INSTRUCTIONS FOR THE TASK: Return, word for word, the lines of the listing below from the one with "m j Hm Hj)." through the one with "assert (Hroot : root_ok", and no other lines.

SOURCE MATERIAL:
(* ===== verification/SymNormSound.v ===== *)
(** * SymNormSound: normalisation keeps the models of a conjunction

    Every rewrite of [SymNorm] refines what it rewrites: where the original has
    a value under a model, the rewritten expression has the same.  Equality of
    hashes is decided by their inputs, so this is for models under which the
    hashes are told apart by their inputs ([hash_stable]). *)

From Stdlib Require Import ZArith Lia Bool.
From stdpp Require Import base list option sets.
From S2P Require Import Prelude SymWord SymExpr SymSimpl SymSound SymCmp SymContext SymVisit SymPoly SymHashes SymFacts SymNorm.
Local Open Scope Z_scope.
Import SFacts SNorm.

(** What rewriting needs of the hashes: equality by inputs, and that rewriting
    an input changes no value. *)
Record hash_stable `{SignedArith, HashFns} (model : SymbolicModel) (h : SymExpr -> Prop) : Prop := {
  hs_law : HashLaw model h;
  hs_named x : h x -> same_node x x -> denote_word model x = option_map (model_value model) (hash_name x);
  hs_step x y : h x -> same_node x y -> Forall2 (refines model) (hash_parts x) (hash_parts y) ->
    h y /\ denote_word model x = denote_word model y
}.

Lemma rewritten_stable `{SignedArith, HashFns} model T : hashes_faithful model T -> hash_stable model (rewritten model T).
Proof.
  intros HT. split; [by apply rewritten_law| |].
  { intros x (o & Ho & Hn & Hp) _. rewrite <- (rewritten_value model T HT o x Ho Hn Hp). destruct (hash_defined model T HT o Ho) as [-> _].
    by destruct o, x; simpl in Hn; try done; destruct_and?; simplify_eq. }
  intros x y Hx Hn Hp. pose proof Hx as (o & Ho & Hno & Hpo). pose proof (rewritten_step _ _ _ _ Hx Hn Hp) as Hy.
  split; [done|]. destruct Hy as (o' & Ho' & _). clear o' Ho'.
  rewrite <- (rewritten_value model T HT o x Ho Hno Hpo). apply (rewritten_value model T HT o y Ho); [by eapply same_node_trans|by etransitivity].
Qed.

Section NormSound.
Context `{SA : SignedArith, HF : HashFns} {SL : SignedArithLaws} {SC : SignedCmpLaw} `{PP : PolyParts} {PL : PolyLaws}.
Variable model : SymbolicModel.
Variable h : SymExpr -> Prop.
Hypothesis stable : hash_stable model h.
Abbreviation den := (denote_word model).
Abbreviation denb := (denote_bool model).
Abbreviation refines := (refines model).
Abbreviation brefines := (brefines model).
Abbreviation P := (word_hashes h).
Abbreviation Q := (bool_hashes h).
Lemma finish_collect n p A : plan_inv (n :: A) p -> col p n -> bound p n = None -> (forall m, m ∈ count_parts n -> col p m) ->
  (forall a, a ∈ A -> (node_size n < node_size a)%nat) ->
  let p' := bind_node n p in
  plan_inv A p' /\ (forall m, present p' m <-> present p m) /\ (forall m, col p' m <-> col p m) /\ (forall m, m <> n -> bound p' m = bound p m).
Proof.
  intros Hi Hc Hb Hparts HA. cbv zeta.
  assert (Hbelow : forall m, below n m -> col p m /\ m ∉ n :: A).
  { apply (below_collected _ _ _ Hi Hparts). intros a [->|Ha%HA]%elem_of_cons; lia. }
  assert (Hweak : plan_inv A p).
  { pose proof Hi as [H1 H2 H3 H4]. split; [done| | |done].
    - intros x Hx Hn m Hm. destruct (node_eqb_spec x n) as [->|Hne]; [by apply Hparts|]. apply (H2 x); [done| |done]. by apply not_elem_of_cons.
    - intros x i Hx. destruct (H3 x i Hx) as (B1 & B2 & B3 & B4). split_and!; try done. intros m Hm. destruct (B3 m Hm) as [? [? ?]%not_elem_of_cons]. done. }
  unfold bind_node. destruct (visit_of p n) as [v|] eqn:Ev; [|done]. destruct (_ || _) eqn:Eg; [done|].
  set (p' := mkPlan _ _).
  assert (Hvis : forall m, visit_of p' m = if node_eqb m n then Some (mkSmtVisit (count v) (Some (length (bindings p))) (collected v)) else visit_of p m) by done.
  assert (Hcol : forall m, col p' m <-> col p m).
  { intros m. unfold col. rewrite Hvis. destruct (node_eqb_spec m n) as [->|]; [|done]. rewrite Ev. split; intros (w & [= <-] & Hw); eauto. }
  assert (Hpres : forall m, present p' m <-> present p m).
  { intros m. unfold present. rewrite Hvis. destruct (node_eqb_spec m n) as [->|]; [|done]. rewrite Ev. split; eauto. }
  assert (Hbn : bound p' n = Some (length (bindings p))) by (unfold bound; rewrite Hvis; by destruct (node_eqb_spec n n)).
  assert (Hbo : forall m, m <> n -> bound p' m = bound p m) by (intros m Hm; unfold bound; rewrite Hvis; by destruct (node_eqb_spec m n)).
  split; [|by split_and!]. pose proof Hi as [H1 H2 H3 H4]. split.
  - intros x m. rewrite !Hpres. apply H1.
  - intros x Hx%Hcol Hn m Hm. apply Hcol. by apply (pi_col _ _ Hweak x).
  - intros x i Hx. destruct (node_eqb_spec x n) as [->|Hne].
    + rewrite Hbn in Hx. injection Hx as <-. split_and!; [apply list_lookup_middle; done|by apply Hcol| |].
      * intros m Hm. destruct (Hbelow m Hm) as [? [? ?]%not_elem_of_cons]. split; [by apply Hcol|done].
      * intros m j Hm Hj. pose proof (below_size _ _ Hm). rewrite Hbo in Hj by (intros ->; lia). destruct (H3 m j Hj) as (B1 & _). by apply lookup_lt_Some in B1.
    + rewrite Hbo in Hx by done. destruct (H3 x i Hx) as (B1 & B2 & B3 & B4). split_and!; [by apply lookup_app_l_Some|by apply Hcol| |].
      * intros m Hm. destruct (B3 m Hm) as [? [? ?]%not_elem_of_cons]. split; [by apply Hcol|done].
      * intros m j Hm Hj. destruct (B3 m Hm) as [_ [Hmn _]%not_elem_of_cons]. rewrite Hbo in Hj by done. by apply (B4 m).
  - intros x i [Hx|[Hlen Hx]]%lookup_app_Some.
    + pose proof (H4 x i Hx) as Hxb. rewrite Hbo; [done|]. intros ->. congruence.
    + apply list_lookup_singleton_Some in Hx as [Hlen2 ->]. rewrite Hbn. f_equal. lia.
Qed.

Lemma collect_ok fuel n p A : (node_size n <= fuel)%nat -> plan_inv A p -> present p n ->
  (forall a, a ∈ A -> (node_size n < node_size a)%nat) ->
  let p' := collect_fuel fuel n p in plan_inv A p' /\ plan_grows p p' /\ col p' n.
Proof.
  revert n p A. induction fuel as [|fuel IH]; intros n p A Hsize Hi Hp HA; [destruct n as [[]|[]]; simpl in Hsize; lia|]. cbv zeta. cbn [collect_fuel].
  destruct Hp as [v Hv]. rewrite Hv. destruct (collected v) eqn:Ec; [split_and!; [done|reflexivity|by exists v]|].
  destruct (start_collect n v p A Hi Hv Ec) as (Hi1 & Hg1 & Hc1 & Hb1). set (p1 := set_visit n _ p) in *.
  assert (Hfold : forall l p2, (forall m, m ∈ l -> m ∈ count_parts n) -> plan_inv (n :: A) p2 -> plan_grows p1 p2 ->
    let p3 := fold_left (fun p m => collect_fuel fuel m p) l p2 in plan_inv (n :: A) p3 /\ plan_grows p2 p3 /\ forall m, m ∈ l -> col p3 m).
  { induction l as [|m l IHl]; intros p2 Hl Hi2 Hg2; cbv zeta; simpl; [split_and!; [done|reflexivity|intros m Hm; inversion Hm]|].
    pose proof (Hl m ltac:(left)) as Hm. pose proof (count_parts_size _ _ Hm) as Hms.
    destruct (IH m p2 (n :: A)) as (H1 & H2 & H3); [lia|done| |intros a [->|Ha%HA]%elem_of_cons; lia|].
    { apply (pg_present _ _ Hg2). apply (pi_present _ _ Hi1 n); [|done]. apply (pg_present _ _ Hg1). by exists v. }
    destruct (IHl (collect_fuel fuel m p2)) as (H4 & H5 & H6); [intros x Hx; apply Hl; by right|done|by etransitivity|].
    split_and!; [done|by etransitivity|]. intros x [->|Hx]%elem_of_cons; [by apply (pg_col _ _ H5)|by apply H6]. }
  destruct (Hfold (collect_parts n) p1) as (Hi2 & Hg2 & Hcs); [intros m; by rewrite collect_parts_elem|done|reflexivity|].
  set (p2 := fold_left _ (collect_parts n) p1) in *.
  destruct (finish_collect n p2 A) as (Hi3 & Hp3 & Hc3 & Hb3); [done|by apply (pg_col _ _ Hg2)|by rewrite (pg_bound _ _ Hg2)| |done|].
  { intros m Hm. apply Hcs. by apply collect_parts_elem. }
  split_and!; [done| |apply Hc3; by apply (pg_col _ _ Hg2)].
  assert (Hncol : forall m, col p m -> m <> n) by (intros m (w & Hw & Hcw) ->; simplify_eq; congruence).
  split.
  - intros m. rewrite Hp3, (pg_present _ _ Hg2). apply (pg_present _ _ Hg1).
  - intros m Hm. apply Hc3, (pg_col _ _ Hg2). by apply (pg_col _ _ Hg1).
  - intros m Hm. rewrite Hb3 by auto. rewrite (pg_bound _ _ Hg2) by by apply (pg_col _ _ Hg1). by apply (pg_bound _ _ Hg1).
Qed.

Lemma plan_ok cs : plan_inv [] (new_plan cs).
Proof.
  unfold new_plan. destruct (count_all_ok cs (mkPlan [] [])) as (H1 & [H2 H3] & H4 & _).
  { intros n [v Hv]. done. }
  { by split. }
  set (p := fold_left (fun p b => count_node (NBool b) p) cs (mkPlan [] [])) in *. cbv zeta.
  assert (Hi : plan_inv [] p).
  { split; [intros n m Hn Hm; apply (H1 n Hn); [apply not_elem_of_nil|done]| | |by rewrite H2].
    - intros n (v & Hv & Hc). destruct (H3 _ _ Hv). congruence.
    - intros n i Hb. unfold bound in Hb. destruct (visit_of p n) as [v|] eqn:Ev; [|done]. destruct (H3 _ _ Ev). congruence. }
  clear H1 H2 H3. revert Hi H4. generalize p. clear p. induction cs as [|b cs IH]; intros p Hi Hp; [done|]. simpl.
  destruct (collect_ok (node_size (NBool b)) (NBool b) p [] ltac:(done) Hi (Hp b ltac:(left))) as (G1 & G2 & _); [intros a Ha; inversion Ha|].
  apply IH; [done|]. intros x Hx. apply (pg_present _ _ G2). apply Hp. by right.
Qed.

(** *** The writers *)
Ltac elem_part := simpl; rewrite ?elem_of_cons; tauto.

Section Writer.
Variables (p : SmtCsePlan) (env : Env).

(** The references below a node have their values in the environment. *)
Definition refs_ok (n : Node) : Prop := forall m j, below n m -> bound p m = Some j -> env !! j = Some (node_val m).
Definition root_ok (n : Node) (skip : option nat) : Prop := forall j, reference p n skip = Some j -> env !! j = Some (node_val n).

Lemma reference_bound n skip j : reference p n skip = Some j -> bound p n = Some j.
Proof. unfold reference. destruct (bound p n); [|done]. case_bool_decide; naive_solver. Qed.
Lemma part_ok n m skip : refs_ok n -> m ∈ count_parts n -> refs_ok m /\ root_ok m skip.
Proof.
  intros H Hm. split; [intros k j Hk; apply H; by eapply below_step|]. intros j Hj%reference_bound. apply H; [by apply below_part|done].
Qed.

Lemma all_bool_val vs bs : Forall2 (fun v b => bool_val env v = Some b) vs bs -> bool_val env (FAnd vs) = Some (forallb id bs).
Proof. induction 1 as [|v b vs bs Hv _ IH]; [done|]. simpl. rewrite Hv. simpl in IH. by rewrite IH. Qed.

Lemma write_ok :
  (forall e se sb, refs_ok (NWord e) -> root_ok (NWord e) se -> word_val env (write_expr p e se sb) = Some (smt_word e)) /\
  (forall b se sb, refs_ok (NBool b) -> root_ok (NBool b) sb -> bool_val env (write_bool p b se sb) = Some (smt_bool b)).
Proof.
  assert (Hpart : forall n m skip, refs_ok n -> m ∈ count_parts n -> refs_ok m /\ root_ok m skip) by apply part_ok.
  apply expr_bexpr_ind; intros; simpl write_expr; simpl write_bool;
    (match goal with |- context [reference p ?n ?s] => destruct (reference p n s) as [j|] eqn:Er end;
      [match goal with H : root_ok _ _ |- _ => apply H in Er end; simpl; by rewrite Er|]); try done.
  - destruct (Hpart _ (NWord e) se H0 ltac:(elem_part)). simpl. by rewrite H.
  - destruct (Hpart _ (NWord l) se H1 ltac:(elem_part)), (Hpart _ (NWord r) se H1 ltac:(elem_part)). simpl. by rewrite H, H0.
  - destruct (Hpart _ (NWord l) None H2 ltac:(elem_part)), (Hpart _ (NWord r) None H2 ltac:(elem_part)),
      (Hpart _ (NWord m) None H2 ltac:(elem_part)). simpl. by rewrite H, H0, H1.
  - destruct (Hpart _ (NBool c) sb H2 ltac:(elem_part)), (Hpart _ (NWord t) se H2 ltac:(elem_part)),
      (Hpart _ (NWord e) se H2 ltac:(elem_part)). simpl. by rewrite H, H0, H1.
  - destruct (Hpart _ (NBool b) sb H0 ltac:(elem_part)). simpl. by rewrite H.
  - rewrite (all_bool_val _ (map smt_bool bs)).
    + f_equal. simpl. clear. induction bs as [|b bs IH]; [done|]. simpl. by rewrite <- IH.
    + assert (Hsub : forall b, b ∈ bs -> refs_ok (NBool b) /\ root_ok (NBool b) sb).
      { intros b Hb. apply (Hpart (NBool (BAnd bs))); [done|]. simpl. apply list_elem_of_fmap. eauto. }
      clear - H Hsub. induction H as [|b bs Hb _ IH]; simpl; constructor.
      * destruct (Hsub b ltac:(left)). by apply Hb.
      * apply IH. intros x Hx. apply Hsub. by right.
  - destruct (Hpart _ (NWord l) se H1 ltac:(elem_part)), (Hpart _ (NWord r) se H1 ltac:(elem_part)). simpl. by rewrite H, H0.
Qed.
End Writer.

Lemma run_app env ds1 ds2 : run_definitions env (ds1 ++ ds2) = run_definitions env ds1 ≫= fun env => run_definitions env ds2.
Proof. revert env. induction ds1 as [|d ds1 IH]; intros env; [done|]. simpl. destruct (definition_val env d); [apply IH|done]. Qed.

Lemma definitions_ok p : plan_inv [] p -> forall k, (k <= length (bindings p))%nat ->
  run_definitions [] (imap (write_binding p) (take k (bindings p))) = Some (node_val <$> take k (bindings p)).
Proof.
  intros Hi. induction k as [|k IH]; intros Hk; [done|]. destruct (lookup_lt_is_Some_2 (bindings p) k ltac:(lia)) as [n Hn].
  rewrite (take_S_r _ _ _ Hn), imap_app, run_app, IH, fmap_app by lia. cbn [mbind option_bind]. rewrite length_take_le by lia. simpl. rewrite Nat.add_0_r.
  pose proof (pi_back _ _ Hi _ _ Hn) as Hbn. destruct (pi_bound _ _ Hi _ _ Hbn) as (_ & _ & _ & Hlt).
  assert (Hrefs : refs_ok p (node_val <$> take k (bindings p)) n).
  { intros m j Hm Hj. destruct (pi_bound _ _ Hi _ _ Hj) as (Hin & _). specialize (Hlt m j Hm Hj).
    by rewrite list_lookup_fmap, lookup_take_lt, Hin. }
  assert (Hroot : root_ok p (node_val <$> take k (bindings p)) n (Some k)).
  { intros j. unfold reference. rewrite Hbn. by rewrite bool_decide_true. }
  destruct (write_ok p (node_val <$> take k (bindings p))) as [Hw Hb]. destruct n as [e|b]; simpl; [rewrite Hw by done|rewrite Hb by done]; done.
Qed.

Lemma assertions_ok p cs : plan_inv [] p ->
  all_val (node_val <$> bindings p) (map (fun b => write_bool p b None None) cs) = Some (forallb smt_bool cs).
Proof.
  intros Hi. assert (Hb : forall n j, bound p n = Some j -> (node_val <$> bindings p) !! j = Some (node_val n)).
  { intros n j Hj. destruct (pi_bound _ _ Hi _ _ Hj) as (Hin & _). by rewrite list_lookup_fmap, Hin. }
  induction cs as [|b cs IH]; [done|]. simpl. destruct (write_ok p (node_val <$> bindings p)) as [_ Hw].
  rewrite Hw; [by rewrite IH|intros m j _; apply Hb|intros j Hj%reference_bound; by apply Hb].
Qed.

(** Without bindings the plain writers are used. *)
Lemma smt_ok env : (forall e, word_val env (word_smt e) = Some (smt_word e)) /\ (forall b, bool_val env (bool_smt b) = Some (smt_bool b)).
Proof.
  apply expr_bexpr_ind; intros; simpl word_smt; simpl bool_smt; try done; try (simpl; repeat match goal with H : _ = Some _ |- _ => rewrite H end; done).
  rewrite (all_bool_val env _ (map smt_bool bs)).
  - f_equal. simpl. clear. induction bs as [|b bs IH]; [done|]. simpl. by rewrite <- IH.
  - induction H; simpl; constructor; auto.
Qed.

OUTPUT OF THE TASK:
  { intros m j Hm Hj. destruct (pi_bound _ _ Hi _ _ Hj) as (Hin & _). specialize (Hlt m j Hm Hj).
    by rewrite list_lookup_fmap, lookup_take_lt, Hin. }
  assert (Hroot : root_ok p (node_val <$> take k (bindings p)) n (Some k)).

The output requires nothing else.